The obtained sample data from the web site as a source was transformed into a tab-delimited text file, suitable for loading into the R GUI (Figure 2), with a data structure consisting of city/time/SO₂/NO₂/NO_X/CO/NO/PM2.5/PM10/p/T/rh. The T symbol is regularly used for temperature, while in this research, the sample presents temperature with the symbol t. Data vectors, created from the loaded text file, are used to obtain a linear regression function that establishes the correlation of measured values of two air pollutants.

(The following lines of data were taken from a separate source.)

(** C12: What can be seen of the connections, in every state reachable by callbacks that
    return: worker [i] only ever has connections with number [i] modulo the number of workers;
    those on their way to it are in the order of arrival; on each connection nothing has
    happened, or it was shut without an answer, or one request was received, for which the
    kernel then took at most once data to send, which begins a response that [handled] allows,
    and which was then shut, as far as the calls succeeded; where anything has happened the
    connection is closed in the worker; but the master keeps a descriptor of every connection
    it ever accepted. *)
Theorem connections_answered_once ws s0 s i p :
  at_start ws s0 → rtc (sys_step stack fuel iFd) s0 s → s_procs s !! i = Some p →
  let k := p_end p in
  StronglySorted lt (inbox k) ∧
  (∀ n, n ∈ inbox k ∨ wires n (history k) ≠ [] ∨ (∃ fd, fds k !! fd = Some (Conn n)) →
     (n < s_accepted s)%nat ∧ (n mod length ws)%nat = i) ∧
  (∀ n, wires n (history k) = [] ∨ wires n (history k) = [Shut] ∨ ∃ data evs resp sent shut,
     wires n (history k) = Received data :: (Replied <$> option_list sent) ++ shut_wire shut ∧
     handled (cprefix data) evs resp ∧ part_of resp sent) ∧
  (∀ n fd, wires n (history k) ≠ [] → fds k !! fd ≠ Some (Conn n)) ∧
  (∀ n, (n < s_accepted s)%nat → ∃ fd, s_fds s !! fd = Some (Conn n)).
Proof.
  intros H0 Hs Hp k. destruct (reachable_related ws s0 s H0 Hs) as (l & Hl & Hrel).
  destruct (rl_procs _ _ _ Hrel _ _ Hp) as [Hsort Hin _ _ _ _ Hfd _ _ Hw]. fold k in Hsort, Hin, Hfd, Hw.
  assert (∀ n, is_Some (mine (length ws) i l n) → (n < s_accepted s)%nat ∧ (n mod length ws)%nat = i) as Hmine.
  { intros n Hn. split; [rewrite (rl_count _ _ _ Hrel); by eapply mine_lt|].
    unfold mine in Hn. case_decide; [done|by destruct Hn]. }
  split_and!.
  - done.
  - intros n Hn. apply Hmine. rewrite Hin, Hw in Hn. destruct Hn as [->|[Hn|[fd Hn]]]; [done| |].
    + destruct (mine _ _ _ n); [done|by destruct Hn].
    + apply Hfd in Hn. destruct Hn as [-> | ->]; done.
  - intros n. rewrite Hw. unfold mine. case_decide; [|by left].
    destruct (l !! n) as [[| | | |data resp sent shut|[]]|] eqn:Hn; cbn; auto.
    right. right. destruct (answered_handled _ _ _ _ _ _ _ Hl Hn) as [[evs He] Hpart].
    by exists data, evs, resp, sent, shut.
  - intros n fd. rewrite Hw. intros Hn Hc. apply Hfd in Hc. destruct Hc as [Hc|Hc]; by rewrite Hc in Hn.
  - intros n Hn. apply (rl_open _ _ _ Hrel). by rewrite <-(rl_count _ _ _ Hrel).
Qed.

(** Client [a] of [p] waits, with both its watchers on, for data of connection [n]. *)
Definition holds (p : process) (a : sds) (n : nat) : Prop :=
  ∃ c, p_clients p !! a = Some (ClientEv c true true) ∧ fds (p_end p) !! iSockfd c = Some (Conn n).

(** The kernel hands over the next message: a descriptor that is free in the worker. *)
Definition delivers (r : ext_ret) (p : process) : Prop :=
  ¬ no_message r ∧ carries (x_data r) (given_fd (x_data r)) = true ∧
  free_fd (given_fd (x_data r)) (fds (p_end p)) = true.

(** The event [e] of worker [i] is possible, and leaves the worker as [Q] says. *)
Definition leads_to (E : Env) (i : nat) (e : wevent) s (Q : process → Prop) : Prop :=
  ∃ s' p', perform stack fuel iFd (A_event i E e) s = Some (Ok s') ∧ s_procs s' !! i = Some p' ∧ Q p'.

The created R program enables the creation of linear regression functions (on all pairs of air pollutants and meteorological parameter values), graphical representation of data correlation in the form of colorized correlation heat maps and linear regression diagrams, as well as the use of linear regression functions and R language functions for the prediction of air pollution data. Finally, results of data processing (i.e., air pollutant value prediction) are organized according to categories of air pollutant concentrations and air quality: excellent, good, acceptable, polluted, very polluted, as defined by the Environmental Protection Agency [48].

The program used in this research was written using the R programming language within the R GUI (graphical user interface) editor, created by R Team (The R Foundation for Statistical Computing c/o Institute for Statistics and Mathematics, Vienna, Austria) [16]. Figure 3 and Figure 4 present the first and second parts of the created R program within the R GUI development environment, respectively.

The first command in the newly created R program is used for setting the working directory in R with the setwd(path) procedure. The second command is reading data from an external tab-delimited .txt file that includes the stored data about air pollutants and meteorological conditions measured values with the read.table() function. It creates a table data structure with a title row that contains names for each column. The third step is creating vectors for measured pollutant values from the previously created table with the “<-“ operator for assigning values to R structures:

vector <- datatable$columnname

In this program, we created vectors for all pollutants and measured temperature, pressure, and relative humidity.

Establishing relations with linear regression between pollutants was conducted with the “lm()” function in R (Figure 3):

lm (vectorpollutant2~vectorpollutant1), where vectorpollutant1 is x and vectorpollutant2 is y in the linear function y = ax + b.

Drawing diagrams for the obtained mathematical models was completed with three commands (Figure 3). First, we defined a .png image with a name:

png (file = “imagefilename.png”)

After this command, the plot function creates the diagram based on the results of the lm function, while the dev.off function saves the diagram in a file named with the png command and stored at the location defined by the setwd command.

Predicting air pollutant values is possible with a predictor vector, response vector, and linear regression function (Figure 4). Commands for this purpose are listed below:

linear_model <- lm (vectorpollutantA~vectorpollutantB,data = datatable)

variable_vectorpollutantB<- data.frame(vectorpollutantBprediction)

predict (linear_model,newdata = variable_vectorpollutantB)predict (linear_model,newdata = variable_vectorpollutantB, interval = ‘confidence’)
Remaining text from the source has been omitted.